Вот он стоит, играя в закатных лучах своими совершенными обводами, самый лучший автомобиль, просто автомобиль, и от него не исходит никакой угрозы.
Рука директора легла на дверцу, соскользнула к ручке. Чуть помедлив, Дмитрий Олегович открыл машину. Ни с чем не сравнимый запах нового автомобиля, новой кожи в целлофане; притихший приборный щиток, руль, алюминий, дерево. Директор пригнулся, заглянул в салон.
— Ну, привет, — проговорил он сухим, словно осипшим голосом. И быстро уселся на водительское место. Почувствовал, что ему не комфортно: а, ну конечно, кресло-то надо отодвинуть. Хочешь — не хочешь, он мужчина крупный, в отличие от того, кто сидел здесь до него, в отличие от...
— Т-с-с-с! — прошептал Дмитрий Олегович. Он закрыл дверцу, замок сработал почти бесшумно: совершенство — оно и есть совершенство. Расслабился, удобно устроившись в кресле. Бросил взгляд в зеркало заднего вида — там отражалась часть третьего транспортного.
— Пробка, — монотонно пробубнил Дмитрий Олегович. Тишина. Все, что он сейчас делал, Лже-Дмитрий оставил без комментариев. Открыл бардачок — пусто. Рука легла на рычаг переключения скоростей, деревянный, выпуклый, очень эргономичный, взгляд пробежался по погасшему монитору, и неожиданно Дмитрий Олегович ощутил легкую эрекцию.
(тот, кто был здесь до него)
— Т-с-с-с! — повторил он. Руки переместились на рулевое колесо. Нездоровое возбуждение тут же прошло, словно это была лишь волна, приливная волна из какого-то... очень, совсем другого места.
— Ну-ну-ну, — пожурил сам себя Дмитрий Олегович.
Что дальше? Да, собственно, ничего. Директор погладил руль. Бережно, почти ласково. Какое здесь все... И этот запах новизны. Может, у него обострилось обоняние, он стал улавливать очень далекие тонкие оттенки, а может, это и не совсем то, что чувствовал сейчас нос.
(как тогда в ванной комнате, в «помывочной»)
Но сквозь запах новизны все же просачивалась странная, почти эфемерная и почти несуществующая нотка,
(как тогда?)
Отдаленный запах сырости, еле уловимый сладковатый запах...
— Здесь что-то произошло? Да? — сказал Дмитрий Олегович бесцветным голосом. — Что-то плохое?
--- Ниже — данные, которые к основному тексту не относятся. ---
(* ===== verification/Router.v ===== *)
(** Inbound filtering: [peerDedup] and [Router] of [src/node/runtime/router.go].

    The three arrays of [peerDedup] (highest, windows, inited), indexed by
    stream, are one list of 256 per-stream records.  [check_seq] is the body of
    [IsDuplicate] for one stream.  The specification of a stream is the set of
    all sequence numbers it ever accepted. *)
From S2P Require Import Prelude Message.

(** * Definitions *)

Definition dedupWindowSize : Z := 256.

Record stream := mkStream { highest : Z; window : gset Z; inited : bool }.

(** [IsDuplicate] on the record of the message's stream *)
Definition check_seq (seq : Z) (st : stream) : bool * stream :=
  if negb (inited st) then (false, mkStream seq ({[seq]} ∪ window st) true)
  else
    let record (st : stream) :=
      if decide (seq ∈ window st) then (true, st)
      else (false, mkStream (highest st) ({[seq]} ∪ window st) (inited st)) in
    if decide (seq > highest st) then
      let cutoff := wrap 32 (seq -[32] dedupWindowSize + 1) in
      let w := if decide (seq >= dedupWindowSize)
               then filter (fun k => ~ k < cutoff) (window st) else window st in
      record (mkStream seq w (inited st))
    else if decide (highest st -[32] seq >= dedupWindowSize) then (true, st)
    else record st.

Record peerDedup := mkDedup { streams : list stream }.

Definition newPeerDedup : peerDedup := mkDedup (replicate 256 (mkStream 0 ∅ false)).

Definition IsDuplicate (streamID seq : Z) (d : peerDedup) : outcome (bool * peerDedup) :=
  st ← index streamID (streams d);
  let '(dup, st) := check_seq seq st in
  Ret (dup, mkDedup (<[Z.to_nat streamID := st]> (streams d))).

Record Router := mkRouter { nodeID : Z; dups : gmap Z peerDedup }.

Definition NewRouter (nodeID : Z) : Router := mkRouter nodeID ∅.

Definition isDuplicate (from streamID seq : Z) (r : Router) : outcome (bool * Router) :=
  let d := default newPeerDedup (dups r !! from) in
  '(dup, d) ← IsDuplicate streamID seq d;
  Ret (dup, mkRouter (nodeID r) (<[from := d]> (dups r))).

(** What [Dispatch] did with the message; the two drops are the calls
    [RecordTTLDrop] and [RecordDedupDrop] on the collector. *)
Inductive verdict : Set := TTLDrop | DedupDrop | Deliver.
Тишина. Может, ему все это только кажется? Тишина как насмешка. Крылья носа директора подрагивали, будто ему было необходимо принюхаться, выловить из гаммы новизны этот посторонний запах, поймать, идентифицировать его.
— Кто-то умер? — прошептал директор, словно делясь тайной. — Да?! Кто-то утонул.
По нижней челюсти прошла судорога, но ответом по-прежнему была тишина.
Ладно. Наверное, ему все-таки стоит покинуть Бумер. Нечего себя накручивать, изображать глас вопиющего в пустыне. Действительно, нелепо. Сидит и разговаривает с куском железа. Ну, пусть не совсем... обычным. Когда люди беседуют со своей второй, внутренней, половиной, это, в общем-то, нормально. Почти все так поступают. Главное, не очень часто, не очень громко и не в публичных местах. А то станут косо смотреть.
Рука Дмитрия Олеговича легла на дверцу, сейчас он ее откроет, пора идти домой.
Вопросы типа движения планет или принципов работы компьютеров большинством нормальных людей выносятся за скобки. Дмитрий Олегович всегда и был этим большинством, его успешной частью. А то потянет выяснять, кто запустил гравитацию, и что в действительности лежит за утверждением, что все вокруг всего лишь информация. Постигать Даму Натуру. Результат, как говаривал отец, заложивший начало антикварной коллекции, известен: либо психушка, либо Нобелевская премия, либо висеть на кресте.
Дмитрий Олегович усмехнулся и начал открывать дверцу. Многие вещи действительно существуют, а многие лишь кажутся. К примеру, этот запах. И ощущение, что он усиливается. Сладковатая нота звучит все настойчивее, вызывая непостижимо-тоскливый отклик, глухой холодок в груди. Словно здесь, в салоне, он уже не один. Словно пока он рассуждал о «половинах», что-то появилось сзади и теперь приближается к директорскому затылку, что-то, чего не может быть, не существует на самом деле. Запах застоялой воды, сырости. Но не только. Это был запах застоялой воды с примесью чего-то... очень плохого.
И он приближался.
Миллионы холодных иголочек волной мурашек пробежали по спине. Периферийным зрением директор уже уловил в зеркале заднего вида нечто. Какое-то движение, присутствие, и словно через силу поднял голову. Просто отреагировал...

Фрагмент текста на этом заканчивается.